Audrey read the faces of Kino and Lucia: They were uncertain about Eliot.

“But,” Lucia said, “he did not stay to run things.”

“Too committed to his studies at Paxington, I’m afraid,” Henry offered.

“I like not that both twins are still so firmly entrenched at that school,” Lucia said. “How have they done on their midterms, Aaron?” She turned to him. “Have you heard yet?”

Aaron stood and grinned. “Eliot and Fiona—their entire team—all received As!” He smashed one fist into his open hand for emphasis. “And destroyed Ma’s precious obstacle course in the process. Ha!”

“A-minuses,” Audrey corrected.

“Still,” Aaron said, “they used teamwork to achieve that grade. And that is a trait of
this
family.”

“Could it not have been solely Fiona’s influence?” Lucia asked.


Paxington
.” Kino said this word as if it had a sour taste. “I do not trust anything that happens there. How can we, when no League member is permitted on campus?”

“Nor any of the Infernal clans,” Henry countered.

“Technically neither of those statements is true,” Lucia told them. “Any student who passes the entrance and placement exams may go to Paxington. Both Eliot and Fiona are from the League. The Infernal protégée, the Handmaiden to the Mistress of Pain, also attends Paxington.”

“We should have taken that place long ago,” Kino muttered.

“Perhaps you would storm the gates,” Henry said, “as Harlan Dells defends his wall, fights, and dies in his many incarnations as he did in the old days against the giants? Or perhaps you would test pernicious Miss Westin—who can become shadow and mist and summon her hordes from the darkness? Or would you challenge the unbeatable Ma? Even though killing him would mean death for us all?”

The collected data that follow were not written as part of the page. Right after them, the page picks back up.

(** * A shallow embedding of [refresh_cookie.py] (class [CookieManager]).

    Python values are modelled as follows:
    - a [str] is a Rocq [string] (ASCII characters);
    - a cookie dictionary is an association list in insertion order, with
      Python's [d[k] = v] replacing the value in place when [k] is present
      and appending otherwise ([dict_set]);
    - [None] is [None] of an [option];
    - timestamps ([datetime.now().timestamp()]) are [Z] seconds;
    - effects (reading the cookie file and the environment, the HTTP GET,
      writing the cookie file) are explicit inputs and outputs. *)

From Stdlib Require Import String Ascii List ZArith Bool Lia.
Import ListNotations.
Open Scope string_scope.

(** ** Module constants *)

(** [CHECK_INTERVAL = 60 * 10] *)
Definition CHECK_INTERVAL : nat := 600.
(** [COOKIE_EXPIRY_THRESHOLD = 60 * 60 * 3] *)
Definition COOKIE_EXPIRY_THRESHOLD : Z := 10800.

(** ** Python string helpers *)

(** Characters removed by [str.strip()] among the code points 0-255 a
    character of a header string can have ([str.isspace]: tab, LF, VT, FF,
    CR, 0x1c-0x1f, space, NEL 0x85 and NBSP 0xa0). *)
Definition is_py_space (c : ascii) : bool :=
  let n := nat_of_ascii c in
  (Nat.leb 9 n && Nat.leb n 13) || (Nat.leb 28 n && Nat.leb n 32) ||
  Nat.eqb n 133 || Nat.eqb n 160.

Fixpoint lstrip (s : string) : string :=
  match s with
  | EmptyString => EmptyString
  | String c r => if is_py_space c then lstrip r else s
  end.

Definition rev_string (s : string) : string :=
  string_of_list_ascii (rev (list_ascii_of_string s)).

(** [s.strip()] *)
Definition strip (s : string) : string :=
  rev_string (lstrip (rev_string (lstrip s))).

(** [s.split(c)] for a one-character separator: never empty. *)
Fixpoint split_char (c : ascii) (s : string) : list string :=
  match s with
  | EmptyString => [EmptyString]
  | String d r =>
      if Ascii.eqb c d then EmptyString :: split_char c r
      else match split_char c r with
           | x :: xs => String d x :: xs
           | [] => [String d EmptyString]
           end
  end.

(** [sep.join(parts)] *)
Fixpoint join (sep : string) (parts : list string) : string :=
  match parts with
  | [] => EmptyString
  | [x] => x
  | x :: xs => x ++ sep ++ join sep xs
  end.

(** [f"{name}={value}"] *)
Definition kv (name value : string) : string := name ++ "=" ++ value.

(** ** Python dictionaries of cookies *)

Definition cdict := list (string * string).

(** [k in d] *)
Definition dict_mem (k : string) (d : cdict) : bool :=
  existsb (fun p => String.eqb (fst p) k) d.

(** [d.get(k)] *)
Fixpoint dict_get (k : string) (d : cdict) : option string :=
  match d with
  | [] => None
  | (k', v) :: r => if String.eqb k' k then Some v else dict_get k r
  end.

(** [d[k] = v]: in place when present, appended otherwise. *)
Fixpoint dict_set (k v : string) (d : cdict) : cdict :=
  match d with
  | [] => [(k, v)]
  | (k', v') :: r => if String.eqb k' k then (k', v) :: r else (k', v') :: dict_set k v r
  end.

(** Truthiness of [self.cookies]: [None] and [{}] are false. *)
Definition truthy_dict (c : option cdict) : bool :=
  match c with
  | Some (_ :: _) => true
  | _ => false
  end.

(** Truthiness of an optional string: [None] and [""] are false. *)
Definition truthy_str (s : option string) : bool :=
  match s with
  | Some (String _ _) => true
  | _ => false
  end.

(** ** State of a [CookieManager] *)

Record cm_state := mk_state {
  xianyu_api : bool;                  (** [self.xianyu_api] is set *)
  cookies : option cdict;             (** [self.cookies] *)
  cookies_str : option string;        (** [self.cookies_str] *)
  device_id : option string;          (** [self.device_id] *)
  last_refresh_time : Z               (** [self.last_refresh_time] *)
}.

(** The JSON object stored in [COOKIE_FILE]; the outer [option] of a field
    is the presence of its key, the inner one a JSON [null]. *)
Record saved := mk_saved {
  f_cookies : option (option cdict);
  f_cookies_str : option (option string);
  f_device_id : option (option string);
  f_last_refresh_time : option Z
}.

(** Contents of [COOKIE_FILE] on disk. *)
Inductive disk :=
| NoFile                (** [os.path.exists] is false *)
| Unreadable            (** open or [json.load] raises, or not an object *)
| JsonObj (s : saved).

(** Outcome of [open(COOKIE_FILE, "w")] and [json.dump]: on failure the
    file is left in some state [after] (unchanged, truncated, partial). *)
Inductive write_outcome :=
| WriteOk
| WriteFail (after : disk).

(** Response of [self.xianyu_api.get_token(...)]: it raises, or returns a
    dict whose ['ret'] is absent ([None]) or a list of strings. *)
Inductive token_response :=
| TokenRaise
| TokenResp (ret : option (list string)).

(** The ['Set-Cookie'] entry of [response.headers]: a string, or a list
    for the code's [isinstance(..., list)] branch. [requests] folds
    repeated headers into one string, so a response of [requests.get]
    always gives [HStr]. *)
Inductive header_val :=
| HStr (s : string)
| HList (l : list string).

(** Outcome of [requests.get(REFRESH_COOKIE_URL, ...)]: it raises, or
    returns a response with or without a ['Set-Cookie'] header. *)
Inductive http_result :=
| HttpRaise
| HttpResp (set_cookie : option header_val).

(** ** Methods of [CookieManager]

    The methods run one at a time: [self.refresh_lock] only serialises
    them, so a call is a function of the state and of its effects. *)

Section CookieManager.

(** [utils.xianyu_utils.trans_cookies] and [generate_device_id], the
    cookie codec; any pure functions. *)
Variable trans_cookies : string -> cdict.
Variable generate_device_id : string -> string.

Definition with_record (st : cm_state) (c : option cdict) (cs : option string)
    (did : option string) (t : Z) : cm_state :=
  mk_state (xianyu_api st) c cs did t.

(** [_load_cookie_from_file]; [now] is [datetime.now().timestamp()]. *)
Definition _load_cookie_from_file (st : cm_state) (d : disk) (now : Z)
    : bool * cm_state :=
  match d with
  | JsonObj s =>
      match f_cookies s, f_cookies_str s with
      | Some c, Some cs =>
          let did := match f_device_id s with Some x => x | None => None end in
          let t := match f_last_refresh_time s with Some t => t | None => now end in
          (true, with_record st c cs did t)
      | _, _ => (false, st)
      end
  | _ => (false, st)
  end.

(** [_load_cookie_from_env]; [env] is [os.getenv("COOKIES_STR")]. *)
Definition _load_cookie_from_env (st : cm_state) (env : option string)
    : bool * cm_state :=
  match env with
  | Some cs =>
      if truthy_str env then
        let c := trans_cookies cs in
        let did :=
          match dict_get "unb" c with
          | Some uid => if truthy_str (Some uid) then Some (generate_device_id uid)
                        else device_id st
          | None => device_id st
          end in
        (true, with_record st (Some c) (Some cs) did (last_refresh_time st))
      else (false, st)
  | None => (false, st)
  end.

(** The object written by [_save_cookie_to_file]. *)
Definition saved_of (st : cm_state) : saved :=
  mk_saved (Some (cookies st)) (Some (cookies_str st)) (Some (device_id st))
           (Some (last_refresh_time st)).

(** [_save_cookie_to_file]: the success flag and the file afterwards. *)
Definition _save_cookie_to_file (st : cm_state) (d : disk) (wo : write_outcome)
    : bool * disk :=
  match wo with
  | WriteOk => (true, JsonObj (saved_of st))
  | WriteFail after => (false, after)
  end.

(** [set_cookies(cookies_dict, cookies_str, device_id=None)] *)
Definition set_cookies (st : cm_state) (d : disk) (cookies_dict : cdict)
    (cs : string) (did : option string) (wo : write_outcome) : cm_state * disk :=
  let did' := if truthy_str did then did else device_id st in
  let st1 := with_record st (Some cookies_dict) (Some cs) did' (last_refresh_time st) in
  (st1, snd (_save_cookie_to_file st1 d wo)).

(** [get_cookies()] *)
Definition get_cookies (st : cm_state) : option cdict * option string * option string :=
  (cookies st, cookies_str st, device_id st).

(** [check_cookie_valid()]; [tr] is what [get_token] does and [now] is
    [datetime.now().timestamp()]. *)
Definition check_cookie_valid (st : cm_state) (tr : token_response) (now : Z) : bool :=
  if negb (truthy_dict (cookies st)) || negb (xianyu_api st) then false
  else
    match tr with
    | TokenRaise => false
    | TokenResp (Some (r0 :: _)) =>
        if String.prefix "SUCCESS" r0 then
          if Z.gtb (now - last_refresh_time st) COOKIE_EXPIRY_THRESHOLD then false
          else true
        else false
    | TokenResp _ => false
    end.

(** One ['Set-Cookie'] string:
    [cookie_str.split('=')[0].strip()] and
    [cookie_str.split('=')[1].split(';')[0].strip()];
    [None] when [[1]] raises [IndexError]. *)
Definition parse_set_cookie (h : string) : option (string * string) :=
  match split_char "=" h with
  | x :: y :: _ => Some (strip x, strip (hd EmptyString (split_char ";" y)))
  | _ => None
  end.

(** The loop over the ['Set-Cookie'] strings filling [cookies_dict] and
    [cookies_str_parts]; [None] when a string raises. *)
Fixpoint add_set_cookies (hs : list string) (d : cdict) (parts : list string)
    : option (cdict * list string) :=
  match hs with
  | [] => Some (d, parts)
  | h :: r =>
      match parse_set_cookie h with
      | None => None
      | Some (n, v) => add_set_cookies r (dict_set n v d) (parts ++ [kv n v])
      end
  end.

Definition parse_header (hv : header_val) : option (cdict * list string) :=
  match hv with
  | HStr s => add_set_cookies [s] [] []
  | HList l => add_set_cookies l [] []
  end.

(** [for name, value in self.cookies.items(): if name not in cookies_dict: ...] *)
Fixpoint merge_old (old : cdict) (d : cdict) (parts : list string)
    : cdict * list string :=
  match old with
  | [] => (d, parts)
  | (n, v) :: r =>
      if dict_mem n d then merge_old r d parts
      else merge_old r (dict_set n v d) (parts ++ [kv n v])
  end.

(** Result of a refresh: the returned flag, the state and the file
    afterwards, and the [Cookie] header of every HTTP GET issued. *)
Record refresh_out := mk_out {
  r_ok : bool;
  r_state : cm_state;
  r_disk : disk;
  r_requests : list (option string)
}.

(** The part of [refresh_cookie_with_requests] after the cookies are
    loaded: the GET with [Cookie: self.cookies_str], the parsing of
    ['Set-Cookie'], the merge, the update and the save. *)
Definition refresh_request_step (st1 : cm_state) (d : disk) (http : http_result)
    (now : Z) (wo : write_outcome) : refresh_out :=
  let req := [cookies_str st1] in
  match http with
  | HttpRaise => mk_out false st1 d req
  | HttpResp None => mk_out false st1 d req
  | HttpResp (Some hv) =>
      match parse_header hv with
      | None => mk_out false st1 d req
      | Some (d0, p0) =>
          match cookies st1 with
          | None => mk_out false st1 d req       (* [None.items()] raises *)
          | Some old =>
              let '(d1, p1) := merge_old old d0 p0 in
              let st2 := with_record st1 (Some d1) (Some (join "; " p1))
                                     (device_id st1) now in
              mk_out true st2 (snd (_save_cookie_to_file st2 d wo)) req
          end
      end
  end.

(** The start of [refresh_cookie_with_requests]:
    [if not self.cookies: if not self._load_cookie_from_file() and
    not self._load_cookie_from_env(): return False]. *)
Definition load_for_refresh (st : cm_state) (d : disk) (env : option string)
    (now : Z) : bool * cm_state :=
  if truthy_dict (cookies st) then (true, st)
  else
    let '(b1, s1) := _load_cookie_from_file st d now in
    if b1 then (true, s1) else _load_cookie_from_env s1 env.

Aaron flinched at those names.

Kino scowled.

“We’re getting off topic.” Lucia tapped the pile of Henry’s photographs. “Have we come to a consensus on Eliot’s inclinations?”

Henry shook his head. “I move that we continue to watch Eliot. Personally, I find him quite fascinating.”

“How long can we watch?” Kino took a step closer to Henry. “Until it is too late? Until he is one of them?”

Audrey observed Aaron, but the man did not stir. He simply watched Kino and then Henry, unmoved by this debate that could decide if Eliot lived or died.